The current from the logic driver splits and travels to the 0v line via two independent parallel paths. Independent means independent, so the choice of current through R2 here has nothing whatever to do with the value of current through R1.

 

[Michael Neo]

Yes.

The current from the logic driver splits and travels to the 0v line via two independent parallel paths. Independent means independent, so the choice of current through R2 here has nothing whatever to do with the value of current through R1.

Then:

If so, then R₂ doesn't perform the function outlined above.

The voltage across R₂ = 3.3 - 1.6 = 1.7 V
So, R₂ is simply:

R₂ = 1.7/0.002
R₂ = 850 Ω

 

[NascentOxygen]

The voltage across R2 = 3.3 - 1.6 = 1.7 V
So, R1 is simply:

R1 = 1.7/0.002
R1 = 850 Ω

That may be sufficient for this exercise, but in practice you wouldn't design for operation right at the minimum, you'd go for a higher current to allow a margin for reliability. Further, you're not going to specify 850 ohms, you'll choose one of the preferred values.

 

[Michael Neo]

This is a very straightforward question:
(a) if you relax and read the diagram first and understand what is happening (especially the impact of the diodes on the direction of the current);
(b) because of the direction of current flow, the function of R₂ is not the same as the example given in the notes.
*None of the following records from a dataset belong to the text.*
(** A step of [change_speed]: it changes registers and the rate only; [g] is what
    it does to the control register. *)
Record tuned (g : Z -> Z) s s' : Prop := mkTuned {
  tu_cr : cr (regs s') = g (cr (regs s));
  tu_ring : ring s' = ring s;
  tu_wire : wire s' = wire s;
  tu_tty : tty s' = tty s;
  tu_irqs : irqs s' = irqs s;
  tu_sched : sched s' = sched s;
  tu_naps : naps s' = naps s;
  tu_mask : intmask (regs s') = intmask (regs s);
  tu_info : set_baud 0 (info s') = set_baud 0 (info s);
}.
Definition tunes (m : M (Ser U) unit) (g : Z -> Z) : Prop := forall s, exists s', m s = Ret tt s' /\ tuned g s s'.

Lemma tuned_refl s : tuned id s s.
Proof. by split. Qed.
Lemma tuned_trans g h s1 s2 s3 : tuned g s1 s2 -> tuned h s2 s3 -> tuned (fun c => h (g c)) s1 s3.
Proof.
  intros H1 H2. split.
  - by rewrite (tu_cr _ _ _ H2), (tu_cr _ _ _ H1).
  - by rewrite (tu_ring _ _ _ H2), (tu_ring _ _ _ H1).
  - by rewrite (tu_wire _ _ _ H2), (tu_wire _ _ _ H1).
  - by rewrite (tu_tty _ _ _ H2), (tu_tty _ _ _ H1).
  - by rewrite (tu_irqs _ _ _ H2), (tu_irqs _ _ _ H1).
  - by rewrite (tu_sched _ _ _ H2), (tu_sched _ _ _ H1).
  - by rewrite (tu_naps _ _ _ H2), (tu_naps _ _ _ H1).
  - by rewrite (tu_mask _ _ _ H2), (tu_mask _ _ _ H1).
  - by rewrite (tu_info _ _ _ H2), (tu_info _ _ _ H1).
Qed.
Lemma tunes_seq m k g h : tunes m g -> tunes k h -> tunes (m ;; k) (fun c => h (g c)).
Proof.
  intros Hm Hk s. destruct (Hm s) as (s1 & E1 & T1). rewrite (bind_Ret _ _ _ _ _ E1). destruct (Hk s1) as (s2 & E2 & T2).
  exists s2. split; [done|by eapply tuned_trans].
Qed.
Lemma tunes_ret : tunes (mret tt) id.
Proof. intros s. exists s. split; [done|apply tuned_refl]. Qed.
Lemma tunes_when b m g : tunes m g -> tunes (when b m) (if b then g else id).
Proof. intros Hm. destruct b; [done|apply tunes_ret]. Qed.
Lemma tunes_or m : tunes (or_cr m) (fun c => Z.lor c m).
Proof. intros s. by eexists. Qed.
Lemma tunes_or_ier m : tunes (or_ier m) id.
Proof. intros s. by eexists. Qed.
Lemma tunes_clear_ier m : tunes (clear_ier m) id.
Proof. intros s. by eexists. Qed.
Lemma tunes_gi {A} (f : Info -> A) k g : (forall a, tunes (k a) g) -> tunes (a ← gi f; k a) g.
Proof. intros Hk s. unfold gi. rewrite bind_gets. apply Hk. Qed.
Lemma tunes_gt {A} (f : Tty -> A) k g : (forall a, tunes (k a) g) -> tunes (a ← gt f; k a) g.
Proof. intros Hk s. unfold gt. rewrite bind_gets. apply Hk. Qed.

Lemma tunes_ext m g h : tunes m g -> (forall c, g c = h c) -> tunes m h.
Proof. intros Hm Hgh s. destruct (Hm s) as (s' & E & []). exists s'. split; [done|]. split; try done. by rewrite <- Hgh. Qed.

Lemma tx_stop_tunes : tunes tx_stop id.
Proof. apply tunes_clear_ier. Qed.
Lemma rx_stop_tunes : tunes rx_stop id.
Proof. apply tunes_gi. intros []; apply tunes_clear_ier. Qed.
Lemma rx_start_tunes : tunes rx_start id.
Proof.
  apply tunes_gi. intros a. apply tunes_gi. intros b. eapply tunes_ext.
  - apply (tunes_seq _ _ id id); [destruct a, b; apply tunes_or_ier || apply tunes_ret|destruct b; apply tunes_or_ier || apply tunes_ret].
  - done.
Qed.
Lemma tx_start_tunes : tunes tx_start id.
Proof. apply tunes_gi. intros []; [apply tunes_or_ier|apply tunes_ret]. Qed.

Definition wl_after (cflag c : Z) : Z :=
  if Z.land cflag CSIZE =? CS5 then Z.land c U_WL5
  else if Z.land cflag CSIZE =? CS6 then Z.lor c U_WL6
  else if Z.land cflag CSIZE =? CS7 then Z.lor c U_WL7 else Z.lor c U_WL8.
Lemma word_length_tunes cflag : tunes (set_word_length cflag) (wl_after cflag).
Proof.
  unfold set_word_length, wl_after. cbv zeta. destruct (_ =? CS5); [intros s; by eexists|].
  destruct (_ =? CS6); [apply tunes_or|]. destruct (_ =? CS7); apply tunes_or.
Qed.
Definition parity_after (cflag c : Z) : Z :=
  if bits cflag PARENB then (if bits cflag PARODD then Z.lor c U_ODD_PMD else Z.lor c U_EVEN_PMD) else c.
Lemma parity_tunes cflag : tunes (set_parity cflag) (parity_after cflag).
Proof. unfold set_parity, parity_after. destruct (bits cflag PARENB); [destruct (bits cflag PARODD); apply tunes_or|apply tunes_ret]. Qed.
Definition hard_after (cflag c : Z) : Z := if bits cflag CRTSCTS then Z.lor c (Z.lor (Z.lor U_HFEN U_DTR) U_RTS) else c.
Lemma hard_flow_tunes cflag : tunes (set_hard_flow cflag) (hard_after cflag).
Proof.
  unfold set_hard_flow, hard_after. destruct (bits cflag CRTSCTS); [|apply tunes_ret]. cbn [when]. eapply tunes_ext.
  - eapply (tunes_seq _ _ _ id); [apply tunes_or|]. apply tunes_gi. intros u. destruct (u =? HUART0_BASE); [intros s; by eexists|].
    destruct (u =? HUART1_BASE); [intros s; by eexists|apply tunes_ret].
  - done.
Qed.
Definition soft_after (cflag c : Z) : Z := if bits cflag (Z.lor IXON IXOFF) then Z.lor c U_SFEN else c.
Lemma soft_flow_tunes cflag : tunes (set_soft_flow cflag) (soft_after cflag).
Proof.
  unfold set_soft_flow, soft_after. destruct (bits cflag (Z.lor IXON IXOFF)); [|apply tunes_ret]. cbn [when]. eapply tunes_ext.
  - eapply (tunes_seq _ _ _ id); [apply tunes_or|]. apply tunes_gt. intros t. intros s. by eexists.
  - done.
Qed.
Definition stop_after (cflag c : Z) : Z := if bits cflag CSTOPB then Z.lor c U_STB else c.
Lemma stop_bit_tunes cflag : tunes (when (bits cflag CSTOPB) (or_cr U_STB)) (stop_after cflag).
Proof. unfold stop_after. destruct (bits cflag CSTOPB); [apply tunes_or|apply tunes_ret]. Qed.

(** Both directions are started. *)
Lemma start_on s : exists s', (tx_start ;; rx_start) s = Ret tt s' /\ tuned id s s' /\
  (use_ints (info s) = true -> bits (ier (regs s')) U_THEIE = true).
Proof.
  unfold tx_start, rx_start, gi. rewrite bind_bind, bind_gets. destruct (use_ints (info s)) eqn:Hu; cbn [when].
  - unfold or_ier, mg. rewrite bind_modify, !bind_gets. simpl info. rewrite Hu. destruct (is_cons (info s)); cbn [when];
      rewrite bind_modify; (eexists; split; [reflexivity|]; split; [by split|]); intros _; simpl;
      do 2 (apply theie_lor; left); apply theie_set.
  - rewrite bind_mret, !bind_gets, Hu. destruct (is_cons (info s)); exists s; (split; [done|]); split; [apply tuned_refl|done|apply tuned_refl|done].
Qed.

(** The control register after the settings of [cflag]. *)
Definition cr_after (cflag c : Z) : Z := soft_after cflag (hard_after cflag (parity_after cflag (stop_after cflag (wl_after cflag c)))).

(** The divisor for a rate. *)
Definition divisor (br : Z) : Z := u32 (Z.shiftl (u32 (u32 (ARM_CLK / 32 + br / 2) / br - 1)) 4).

Lemma change_speed_ok s :
  has_tty (info s) = true -> good_rate (k_cflag (termios_ (tty s))) ->
  exists s', change_speed ARM_CLK s = Ret tt s' /\ tuned (cr_after (k_cflag (termios_ (tty s)))) s s' /\
    (use_ints (info s) = true -> bits (ier (regs s')) U_THEIE = true).
Proof.
  intros Htty (r & Hr & Hnz). unfold change_speed, gi, gt. rewrite bind_gets, Htty. cbn [when]. rewrite bind_gets. cbv zeta.
  set (cf := k_cflag (termios_ (tty s))) in *. unfold rate_of in Hr.
  destruct (tx_stop_tunes s) as (s1 & E1 & T1). rewrite (bind_Ret _ _ _ _ _ E1).
  destruct (rx_stop_tunes s1) as (s2 & E2 & T2). rewrite (bind_Ret _ _ _ _ _ E2).
  destruct (baud_table !! Z.to_nat (table_index cf)) as [e|]; [|done]. injection Hr as <-. unfold mi. rewrite bind_modify.
  set (s3 := upd_info (set_baud e.1) s2). assert (tuned id s2 s3) as T3 by by split.
  assert (uart_speed ARM_CLK s3 = Ret tt (upd_regs (set_brgr (divisor (u32 e.1))) s3)) as E4.
  { unfold uart_speed, gi, calcCD. rewrite bind_gets. simpl. by rewrite (proj2 (Z.eqb_neq _ _) Hnz). }
  rewrite (bind_Ret _ _ _ _ _ E4). set (s4 := upd_regs _ s3). assert (tuned id s3 s4) as T4 by by split.
  destruct (word_length_tunes cf s4) as (s5 & E5 & T5). rewrite (bind_Ret _ _ _ _ _ E5).
  destruct (stop_bit_tunes cf s5) as (s6 & E6 & T6). rewrite (bind_Ret _ _ _ _ _ E6).
  destruct (parity_tunes cf s6) as (s7 & E7 & T7). rewrite (bind_Ret _ _ _ _ _ E7).
  destruct (hard_flow_tunes cf s7) as (s8 & E8 & T8). rewrite (bind_Ret _ _ _ _ _ E8).
  destruct (soft_flow_tunes cf s8) as (s9 & E9 & T9). rewrite (bind_Ret _ _ _ _ _ E9).
  assert (tuned (cr_after cf) s s9) as T.
  { pose proof (tuned_trans _ _ _ _ _ (tuned_trans _ _ _ _ _ T1 T2) (tuned_trans _ _ _ _ _ T3 T4)) as Ta.
    pose proof (tuned_trans _ _ _ _ _ (tuned_trans _ _ _ _ _ T5 T6) (tuned_trans _ _ _ _ _ T7 T8)) as Tb.
    exact (tuned_trans _ _ _ _ _ (tuned_trans _ _ _ _ _ Ta Tb) T9). }
  destruct (start_on s9) as (s' & E & T' & Hon). exists s'. rewrite E. split_and!; [done|exact (tuned_trans _ _ _ _ _ T T')|].
  intros Hu. apply Hon. rewrite (f_equal use_ints (tu_info _ _ _ T) : use_ints (info s9) = _). exact Hu.
Qed.

(** ** Histories *)

(** An open port that works with interrupts. *)
Record working s : Prop := mkWorking {
  wk_live : live s;
  wk_ints : use_ints (info s) = true;
  wk_progress : progress s;
}.

(** What callers and the hardware can do to an open port.  [OSetTermios]: the
    terminal layer stores new settings and tells the driver. *)
Inductive op : Type :=
| OWrite (from_user : bool) (buf : bytes)
| OHappen (h : happening)
| OStop
| OStart (flow_stopped : bool)
| OThrottle
| OUnthrottle
| OFlushBuffer
| OSoftint
| OSetTermios (t : ktermios)
| OTcsets (cflag : Z).

Definition run_op (o : op) : M (Ser U) unit :=
  match o with
  | OWrite from_user buf => rs_write fuel from_user buf ;; mret tt
  | OHappen h => happen h
  | OStop => stop_tty
  | OStart flow_stopped => start_tty flow_stopped
  | OThrottle => rs_throttle
  | OUnthrottle => rs_unthrottle
  | OFlushBuffer => rs_flush_buffer
  | OSoftint => do_softint
  | OSetTermios t =>
      old ← gt termios_;
      mt (set_termios t) ;;
      rs_set_termios ARM_CLK (k_cflag old)
  | OTcsets cflag => rs_ioctl ARM_CLK fuel 0 0 (TCSETS cflag) ;; mret tt
  end.
Fixpoint run_ops (os : list op) : M (Ser U) unit :=
  match os with
  | [] => mret tt
  | o :: os' => run_op o ;; run_ops os'
  end.

Definition op_ok (o : op) : Prop :=
  match o with
  | OWrite _ buf => (length buf < fuel)%nat
  | OHappen h => h <> RxIrq
  | OSetTermios t => good_rate (k_cflag t)
  | OTcsets cflag => good_rate cflag
  | _ => True
  end.

(** A step that keeps the buffer and the parts that [live] looks at. *)
Lemma working_step s s' :
  working s -> ring s' = ring s -> has_tty (info s') = has_tty (info s) -> xmit_fifo_size (info s') = xmit_fifo_size (info s) ->
  use_ints (info s') = use_ints (info s) -> sched s' = sched s ->
  (can_send s' = true -> bits (ier (regs s)) U_THEIE = true -> bits (ier (regs s')) U_THEIE = true) ->
  (can_send s' = true -> can_send s = true \/ bits (ier (regs s')) U_THEIE = true) -> working s'.
Proof.
  intros [[Ht Hf Hr Hn] Hu Hp] Hring Htty Hfifo Hints Hsched Hier Hsend. split; [split|congruence|].
  - congruence.
  - congruence.
  - by rewrite Hring.
  - unfold no_rx. by rewrite Hsched.
  - intros _ Hpos Hs. rewrite Hring in Hpos. destruct (Hsend Hs) as [Hs'|]; [|done]. apply Hier; [done|]. by apply Hp.
Qed.

Lemma working_quiet s s' : working s -> quiet s s' -> (progress s -> progress s') -> working s'.
Proof.
  intros [[Ht Hf Hr Hn] Hu Hp] Hq Hpp. destruct (quiet_core _ _ Hq) as (H1 & H2 & H3 & _). split; [split|congruence|auto].
  - congruence.
  - congruence.
  - by apply Hq.
  - by apply Hq.
Qed.

Lemma working_tuned s s' g : working s -> tuned g s s' ->
  (use_ints (info s) = true -> bits (ier (regs s')) U_THEIE = true) -> working s'.
Proof.
  intros Hw T Hon. pose proof (Hon (wk_ints _ Hw)) as Hbit. pose proof (tu_info _ _ _ T) as Hi. eapply working_step; [exact Hw|..].
  - apply T.
  - exact (f_equal has_tty Hi).
  - exact (f_equal xmit_fifo_size Hi).
  - exact (f_equal use_ints Hi).
  - apply T.
  - done.
  - by right.
Qed.

(** Interrupts off, [m], interrupts as before. *)
Lemma atomic_tunes m g s s1 : m (set_irqs false s) = Ret tt s1 -> tuned g (set_irqs false s) s1 ->
  (flags ← gets irqs; cli ;; m ;; restore_flags flags) s = Ret tt (set_irqs (irqs s) s1) /\ tuned g s (set_irqs (irqs s) s1).
Proof.
  intros E T. rewrite bind_gets. unfold cli, restore_flags. rewrite bind_modify, (bind_Ret _ _ _ _ _ E). split; [done|].
  destruct T. by split.
Qed.

Lemma rs_start_ok s : exists s', rs_start s = Ret tt s' /\ tuned id s s' /\
  (use_ints (info s) = true -> bits (ier (regs s')) U_THEIE = true).
Proof.
  destruct (rx_start_tunes (set_irqs false s)) as (s1 & E1 & T1). destruct (tx_start_tunes s1) as (s2 & E2 & T2).
  destruct (atomic_tunes (rx_start ;; tx_start) id s s2) as [E T];
    [by rewrite (bind_Ret _ _ _ _ _ E1)|exact (tuned_trans _ _ _ _ _ T1 T2)|].
  eexists. split; [|split; [exact T|]].
  - rewrite <- E. unfold rs_start, cli. rewrite !bind_gets, !bind_modify. by rewrite !bind_bind.
  - intros Hu. simpl. unfold tx_start, gi in E2. rewrite bind_gets in E2.
    assert (use_ints (info s1) = true) as Hu1 by (rewrite (f_equal use_ints (tu_info _ _ _ T1) : use_ints (info s1) = _); exact Hu).
    rewrite Hu1 in E2. injection E2 as <-. apply theie_set.
Qed.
What do you mean by "... you'll choose one of the preferred values"?

 

[NascentOxygen]

the function of R2 is not the same as the example given in the notes.

What does the example in your notes say is the function of the series resistor for the LED in the opto-triac?

 

[Michael Neo]

In the example, the purpose of R₂ is to reduce the current to the Opto-triac LEDs minimum operating current (i.e. 2 mA).

The operating current is 10 mA but only 2 mA is needed through the opto-isolator LED.

Therefore, 10 mA − 2 mA = 8 mA will need to be removed by the use of R₂:

R2 = 1.6/0.008
R2 = 20 Ω

But the direction of current flow in the new question is different because there are two diodes in the LHS circuit.

 

[NascentOxygen]

Therefore, 10 mA − 2m A = 8 mA will need to be removed by the use of R2:

It sounds as though that example involved a fixed current driver, not the fixed voltage driver shown in this exercise. Was R shown connected in series or in parallel with the opto-triac's LED in your notes?

 

[Michael Neo]

Here's the diagram with calculations:

 

[NascentOxygen]

As suspected, it's a different arrangement.

 

[Michael Neo]

R₁ = 150 Ω
R₂ = 850 Ω

This question was easier than the example question.

It is important to read and understand the diagram before throwing things onto the page in panic.

 

[NascentOxygen]

What do you mean by "... you'll choose one of the preferred values"?

If you go into a city electronics store and ask for an 850 ohm resistor, the salesperson will say, "Sorry, but no one stocks that value."

 

[Michael Neo]

Thank you for the excellent advice and support, NascentOxygen.